Голицын хотел что-то сказать, но почувствовал, что говорить не надо, нельзя утешать; только тихонько, взяв руку его, поцеловал её и заплакал.
Оба – грешники, оба – мытари; но правда Божья была в том, что грешник над грешником, мытарь над мытарем сжалился.
– Спасибо, Голицын! Я знаю, ты любишь меня, – проговорил государь сквозь слёзы, целуя склонённую лысую голову. – Не я, не я один, ваше величество: вся Россия, пятьдесят миллионов верноподданных ваших…
– Ну, верноподданных лучше оставим, – поморщился государь с брезгливостью. – Чего стоит их любовь, я знаю. В Москве, во время коронации, толпа меня стеснила так, что лошади негде было ступить; люди кидались ей под ноги, целовали платье моё, сапоги, лошадь; крестились на меня, как на икону. «Берегитесь, – кричу, – чтоб лошадь кого не зашибла!» А они: «Государь батюшка, красное солнышко, мы и тебя, и лошадь твою на плечах понесём, – нам под тобою легко!» А в двенадцатом году, в Петербурге, в день коронации, когда пришла весть о пожаре Москвы, – с минуты на минуту ждали бунта. В Казанский собор к обедне надо было ехать; и вот, как сейчас помню: всходили мы с императрицами по ступеням собора между двумя стенами толпы, и такая тишина сделалась, что слышен был только звук наших шагов. Я не трус, Голицын, ты знаешь, но страшно было тогда. Какие взоры! какие лица! Никогда не забуду… А потом, при первой же удаче, опять: «Государь батюшка, красное солнышко!» Но я уже знал, чего любовь их стоит. Люди подлы, и народы иногда бывают так же подлы, как люди…

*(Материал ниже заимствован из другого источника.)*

(* ===== verification/TaskLife.v ===== *)
(** * Creating and deleting tasks *)

From S2P Require Import Prelude KErr RingBuf KState KMonad Sched Pend KInv Mutex PriInv Sem Event Queue Inv Moves Task KSys Boot Handover SchedSpec Timeout TickSpec TaskSpec.
Local Open Scope Z_scope.

(** ** Creation *)

(** Storage that holds no task: never used, or of a deleted task. *)
Definition task_free (s : kstate) (t : tid) : Prop := forall k, tasks s !! t = Some k -> task_state k = K_DELETED.

(** A task that holds and waits for nothing appears. *)
Lemma mi_new_task s s1 t k' :
  MI s -> task_free s t -> tasks s1 = <[t := k']> (tasks s) -> mutexes s1 = mutexes s -> blks s1 = blks s ->
  mutex_list k' = None -> prio k' = b_prio k' -> ~ pending k' -> live k' -> MI s1.
Proof.
  intros [Hb Hi] Hfree Ht Hm Hbl El Ep Hnp Hlv.
  assert (forall o u, owned s1 o u <-> owned s o u) as Hown by (intros; unfold owned, is_mutex; by rewrite Hm, Hbl).
  assert (forall o, ~ owned s o t) as Hno.
  { intros o Ho. destruct (mi_owner s Hb o t Ho) as (_ & k & Hk & Hl). by apply Hl, Hfree. }
  assert (forall w o, waits s w o -> w <> t) as Hwt.
  { intros w o [_ (k & Hk & [[E|E] _])] ->; specialize (Hfree k Hk); congruence. }
  assert (forall w o, waits s1 w o <-> waits s w o) as Hw.
  { intros w o. split; intros Hx; pose proof Hx as [Hmu (k & Hk & Hin)].
    - rewrite Ht, lookup_insert_Some in Hk. destruct Hk as [[<- <-]|[? ?]]; [by destruct Hin|].
      split; [unfold is_mutex in *; by rewrite Hbl in Hmu|by exists k].
    - split; [unfold is_mutex in *; by rewrite Hbl|]. exists k. split; [|done]. rewrite Ht, lookup_insert_ne; [done|].
      apply not_eq_sym. by eapply Hwt. }
  assert (forall w, w <> t -> prio_of (tasks s1) w = prio_of (tasks s) w) as Hpr by (intros w Hne; rewrite Ht; by apply prio_of_insert_ne).
  split; [split|].
  - intros u k. rewrite Ht, lookup_insert_Some, Hm. intros [[<- <-]|[Hne Hk]] Hl.
    + exists []. rewrite El. split_and!; [done|constructor|]. intros o. rewrite Hown. split; [set_solver|]. intros Ho. by apply Hno in Ho.
    + destruct (mi_chain s Hb u k Hk Hl) as (l & ? & ? & ?). exists l. split_and!; [done..|]. intros o. by rewrite Hown.
  - intros o u Ho%Hown. destruct (mi_owner s Hb o u Ho) as (? & k & Hk & ?). split; [done|]. exists k. split; [|done].
    rewrite Ht, lookup_insert_ne; [done|]. intros ->. by apply Hno in Ho.
  - intros w o Hx%Hw. destruct (mi_wait s Hb w o Hx) as (u & ? & ?). exists u. by rewrite Hown.
  - rewrite Hbl, Hm. apply (mi_mutex s Hb).
  - intros u. destruct (decide (u = t)) as [->|Hne].
    + intros k Hk _. rewrite Ht, lookup_insert_eq in Hk. injection Hk as <-. split.
      * left. exists k'. by rewrite Ht, lookup_insert_eq.
      * intros q [(k & Hk & ->)|[(w & o & Ho%Hown & _)|[]]]; [|by apply Hno in Ho].
        rewrite Ht, lookup_insert_eq in Hk. injection Hk as <-. lia.
    + apply (inherit_ext s); [apply Hi|..].
      * intros k Hk Hl. rewrite Ht, lookup_insert_ne in Hk by done. by exists k.
      * intros w o Ho%Hown Hx%Hw. left. split_and!; [done..|]. apply Hpr. by eapply Hwt.
      * intros w o Ho Hx. rewrite Hown, Hw. split_and!; [done..|]. apply Hpr. by eapply Hwt.
Qed.

Section life.
Context `{CpuPort}.

Lemma new_task_inv0 s t k' rq' :
  Inv0 s -> task_free s t -> g_active_task s <> Some t ->
  prio_ok (prio k') -> b_prio k' = prio k' -> mutex_list k' = None -> tick_head k' = false ->
  (task_state k' = K_RDY /\ rq_ok rq' /\ rq_entered t (prio k') (g_ready_queue s) rq' \/
   task_state k' = K_SUSPENDED /\ rq' = g_ready_queue s) ->
  Inv0 (set_g_ready_queue rq' (set_tasks (<[t := k']> (tasks s)) s)).
Proof.
  intros [HC HO HL Hn Hl Hst] Hfree Hact Hp Eb El Eh Hrq. pose proof HC as [Hwf Hmi [Hs Hrg] (ki & Hki & Hri & Hbi) (a & ka & Ha & Hka)].
  set (s1 := set_g_ready_queue _ _).
  assert (forall k, tasks s !! t = Some k -> task_state k <> K_RDY /\ ~ pending k /\ tick_head k = false) as Hold.
  { intros k Hk. pose proof (Hfree k Hk) as E. split_and!; [congruence|intros [?|?]; congruence|].
    eapply rdy_no_timeout; [done..|by rewrite E]. }
  assert (~ pending k' /\ ~ sleeping k' /\ task_state k' <> K_SEED /\ live k') as (Hnp & Hns & Hse & Hlv)
    by (unfold pending, sleeping, live; destruct Hrq as [[E _]|[E _]]; rewrite E; naive_solver).
  assert (t ∉ g_tick_head s) as Hnt.
  { intros (k & Hk & Hh)%(proj2 (wf_tick s Hwf)). destruct (Hold k Hk) as (_ & _ & E). unfold in_tick in Hh. congruence. }
  assert (t <> g_idle_task) as Hti by (intros ->; specialize (Hfree ki Hki); congruence).
  assert (tasks s1 !! a = Some ka) as Hka1 by (cbn; rewrite lookup_insert_ne; [done|congruence]).
  split; try done.
  - split.
    + apply (wf_step s s1 t k'); try done; cbn.
      * destruct Hrq as [(_ & ? & _)|[_ ->]]; [done|apply Hwf].
      * destruct Hrq as [(? & _ & ?)|[? ->]]; [eapply rq_enter; [apply (wf_ready s Hwf)|by intros; apply Hold|done..]
          |apply rq_out; [apply (wf_ready s Hwf)|by intros; apply Hold|congruence]].
      * apply blk_out; [apply Hwf|by intros; apply Hold|done].
      * apply list_ok_out; [apply Hwf|done|]. unfold in_tick. by rewrite Eh.
      * split; rewrite ?Eb, ?Eh; done.
    + by apply (mi_new_task s s1 t k').
    + split.
      * eapply sorted_ext; [|exact Hs]. intros u Hu. eapply rem_of_ne; [done..|]. intros ->. done.
      * intros u ku. cbn. rewrite lookup_insert_Some. intros [[<- <-]|[_ Hu]] Hh; [congruence|]. exact (Hrg u ku Hu Hh).
    + exists ki. cbn. by rewrite lookup_insert_ne.
    + by exists a, ka.
  - intros o Ho. eapply (obj_ok_step s); [done..| |by apply HO]. intros u ku. cbn. rewrite lookup_insert_Some.
    intros [[<- <-]|[_ Hu]] Hi; [by destruct Hi|eauto].
  - intros Hne. destruct (HL Hne) as (a' & ka' & Ha' & Hka' & Hr'). exists a', ka'. split_and!; [done| |done].
    cbn. rewrite lookup_insert_ne; [done|congruence].
Qed.

(** What [krhino_task_create] returns, and the new task. *)
Definition create_result (s : kstate) (t : tid) (name stack_buf entry : option Z) (size pri autorun : Z) : kstat_t * option atask :=
  if negb (bool_decide (is_Some name /\ is_Some entry /\ is_Some stack_buf)) then (RHINO_NULL_PTR, tabs s t)
  else if size =? 0 then (RHINO_TASK_INV_STACK_SIZE, tabs s t)
  else if RHINO_CONFIG_PRI_MAX <=? pri then (RHINO_BEYOND_MAX_PRI, tabs s t)
  else if 0 <? g_intrpt_nested_level s then (RHINO_NOT_CALLED_BY_INTRPT, tabs s t)
  else if (pri =? RHINO_IDLE_PRI) && (0 <? g_idle_task_spawned s) then (RHINO_IDLE_TASK_EXIST, tabs s t)
  else (RHINO_SUCCESS, Some (mk_atask None (negb (0 <? autorun)) (if 0 <? autorun then 0 else 1))).

Lemma new_task_fields name arg pri ticks st size entry autorun flag cpu :
  let k := new_task name arg pri ticks st size entry autorun flag cpu in
  prio k = pri /\ b_prio k = pri /\ mutex_list k = None /\ tick_head k = false /\
  task_state k = (if 0 <? autorun then K_RDY else K_SUSPENDED) /\
  task_abs k = Some (mk_atask None (negb (0 <? autorun)) (if 0 <? autorun then 0 else 1)).
Proof. cbn. unfold new_task, task_abs. by destruct (0 <? autorun), (0 <? ticks). Qed.

Lemma inv0_spawned x n s : Inv0x x s -> Inv0x x (set_g_idle_task_spawned n s).
Proof. apply inv0_core; [done|]. intros o _. by apply obj_ok_same. Qed.

Lemma task_create_wp t name arg pri ticks stack_buf size entry autorun flag cpu s :
  Inv s -> task_free s t -> g_active_task s <> Some t -> 0 <= pri ->
  wp (task_create (Some t) name arg pri ticks stack_buf size entry autorun flag cpu)
    (task_post s t (create_result s t name stack_buf entry size pri autorun)) s.
Proof.
  intros HI Hfree Hact Hpri. pose proof (inv_0 s HI) as H0.
  assert (forall r, wp (mret r) (task_post s t (r, tabs s t)) s) as Hret by (intros r; kstep; by split_and!).
  unfold task_create, create_result. cbn [NULL_PARA_CHK].
  destruct name as [name|]; cbn [NULL_PARA_CHK]; [|rewrite bool_decide_false; [by apply Hret|intros [[? ?] _]; done]].
  destruct entry as [entry|]; cbn [NULL_PARA_CHK]; [|rewrite bool_decide_false; [by apply Hret|intros (_ & [? ?] & _); done]].
  destruct stack_buf as [st|]; cbn [NULL_PARA_CHK]; [|rewrite bool_decide_false; [by apply Hret|intros (_ & _ & [? ?]); done]].
  rewrite bool_decide_true by eauto. cbn [negb]. destruct (size =? 0); [by apply Hret|].
  destruct (Z.leb_spec RHINO_CONFIG_PRI_MAX pri) as [|Hmax]; [by apply Hret|]. kstep.
  apply wp_critical_enter, wp_nested_chk; cbn [g_intrpt_nested_level set_irq_off].
  { intros Hn. rewrite (proj2 (Z.ltb_lt _ _) Hn). by split_and!. }
  intros Hn. rewrite (proj2 (Z.ltb_ge _ _) Hn). do 2 kstep. cbn [g_idle_task_spawned set_irq_off].
  destruct (_ && (0 <? g_idle_task_spawned s)); [by apply task_same_wp|]. kstep.
  apply (wp_mono _ (fun _ s1 => exists n, s1 = set_irq_off true (set_g_idle_task_spawned n s))).
  { destruct (pri =? RHINO_IDLE_PRI); kstep; [by eexists|by exists (g_idle_task_spawned s)]. }
  intros [] s1 [n ->]. unfold RHINO_CRITICAL_EXIT, RHINO_CPU_INTRPT_ENABLE. do 5 kstep. apply wp_critical_enter.
  set (k := new_task _ _ _ _ _ _ _ _ _ _).
  destruct (new_task_fields name arg pri ticks st size entry autorun flag cpu) as (Ep & Eb & El & Eh & Est & Ea). fold k in Ep, Eb, El, Eh, Est, Ea.
  set (s0 := set_irq_off true (set_g_idle_task_spawned n s)). assert (Inv0 s0) as Hs0 by (by apply inv0_irq, inv0_spawned).
  match goal with |- wp _ _ ?x => change x with (set_tasks (<[t := k]> (tasks s0)) s0) end. cbn [irq_off set_tasks set_g_idle_task_spawned].
  rewrite <- Ea. destruct (0 <? autorun).
  - do 2 kstep. eapply (ready_list_add_tail_wp t k); [apply Hs0|apply lookup_insert_eq|rewrite Ep; done|].
    intros rq' Hok Hrq. do 2 kstep. cbn [g_sys_stat set_g_ready_queue set_tasks]. rewrite (i0_stat _ s0 Hs0), bool_decide_true by done.
    apply wp_unbind, (task_finish_wp t _ _ s); [|by apply (tabs_only_insert t k)].
    apply new_task_inv0; try done. left. split_and!; [done..|]. split.
    + etransitivity; [by rewrite Hrq, decide_True|apply rotate_perm].
    + intros q Hq. by rewrite Hrq, decide_False.
  - ksteps. assert (Inv0 (set_g_ready_queue (g_ready_queue s0) (set_tasks (<[t := k]> (tasks s0)) s0))) as Hn1
      by (apply new_task_inv0; try done; by right).
    split_and!; [|done|done|by apply (tabs_only_insert t k s)]. split; [exact (inv0_irq None (irq_off s) _ Hn1)|].
    intros Hpo. exact (inv_top s HI Hpo).
Qed.

Lemma task_create_spec t name arg pri ticks stack_buf size entry autorun s :
  Inv s -> task_free s t -> g_active_task s <> Some t -> 0 <= pri ->
  wp (krhino_task_create (Some t) name arg pri ticks stack_buf size entry autorun)
    (task_post s t (create_result s t name stack_buf entry size pri autorun)) s.
Proof. apply task_create_wp. Qed.

End life.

– Не будьте несправедливы, ваше величество: слава ваша – слава России. Не встала ли она, как один человек, в годину бедствия?
– И медведица на задние лапы встаёт, когда выгоняют её из берлоги, – сказал государь, пожимая плечами опять с тою же брезгливостью. – Ну да что об этом? Им подо мною легко, да мне-то над ними тяжко – тяжко презирать своё отечество. Веришь ли, друг, такие бывают минуты, что разбить бы голову об стену!
Что-то промелькнуло в глазах его, от чего опять показалось Голицыну, что вот-вот заговорит он о звере, грызущем его внутренности; но промелькнуло – пропало, и заговорил о другом.